━━━ RECORDS PROVIDED ━━━
Lemma body_bytes_linear v w :
  length v = length w -> body_bytes (zip_with Z.lxor v w) = zip_with Z.lxor (body_bytes v) (body_bytes w).
Proof.
  intros Hl. destruct (body_bytes_spec v) as (Lv & Fv & Bv), (body_bytes_spec w) as (Lw & Fw & Bw),
    (body_bytes_spec (zip_with Z.lxor v w)) as (Lz & Fz & Bz).
  assert (forall q, nth q (zip_with Z.lxor (body_bytes v) (body_bytes w)) 0 =
                    Z.lxor (nth q (body_bytes v) 0) (nth q (body_bytes w) 0)) as Hn.
  { intros q. apply nth_zip_lxor. congruence. }
  apply get_bit_ext.
  - rewrite length_zip_with. lia.
  - done.
  - apply Forall_forall. intros x Hx. apply (In_nth _ _ 0) in Hx as (q & Hq & <-). rewrite Hn.
    apply (nth_is_byte _ q) in Fv, Fw. apply is_byte_bits.
    + apply Z.lxor_nonneg. unfold is_byte in *. lia.
    + intros n Hn8. by rewrite Z.lxor_spec, !byte_bits_high.
  - rewrite Lz. intros p Hp. unfold get_bit at 2. rewrite Hn, Z.lxor_spec.
    change (get_bit (body_bytes (zip_with Z.lxor v w)) p = xorb (get_bit (body_bytes v) p) (get_bit (body_bytes w) p)).
    rewrite Bv, Bw, Bz, zip_with_take by lia. rewrite nth_zip_lxor by (rewrite !length_take; lia). apply Z.lxor_spec.
Qed.

(** ** Symbols *)

(** A property of every byte, by computation. *)
Lemma byte_cases (p : Byte.byte -> bool) :
  forallb (fun n => p (byte_of_Z (Z.of_nat n))) (seq 0 256) = true -> forall b, p b = true.
Proof.
  intros H b. rewrite forallb_forall in H. pose proof (Z_of_byte_range b) as Hr.
  rewrite <- (Concrete.byte_of_Z_eq (Z_of_byte b) b) by (by apply Z.mod_small).
  rewrite <- (Z2Nat.id (Z_of_byte b)) by lia. apply H, in_seq. lia.
Qed.

Definition kept (b : Byte.byte) : bool := negb (is_ascii_whitespace b) && negb (Byte.eqb b Byte.x2d).

Lemma symbol_ok v : 0 <= v < 32 -> symbol_value (symbol v) = Some v /\ kept (symbol v) = true.
Proof.
  intros Hv. assert (forallb (fun n => bool_decide (symbol_value (symbol (Z.of_nat n)) = Some (Z.of_nat n)) &&
    kept (symbol (Z.of_nat n))) (seq 0 32) = true) as H by (vm_compute; reflexivity).
  rewrite forallb_forall in H. specialize (H (Z.to_nat v)). rewrite in_seq, Z2Nat.id in H by lia.
  specialize (H ltac:(lia)). by propify.
Qed.

Lemma symbol_value_range c x : symbol_value c = Some x -> 0 <= x < 32.
Proof.
  intros H. assert (match symbol_value c with Some x => (0 <=? x) && (x <? 32) | None => true end = true) as H'.
  { clear H. revert c. apply byte_cases. vm_compute. reflexivity. }
  rewrite H in H'. propify. lia.
Qed.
━━━
> [TASK ITEM]
Every line above carrying the word "reflexivity" needs to be shown.

> [YOUR SOLUTION]
    kept (symbol (Z.of_nat n))) (seq 0 32) = true) as H by (vm_compute; reflexivity).
  { clear H. revert c. apply byte_cases. vm_compute. reflexivity. }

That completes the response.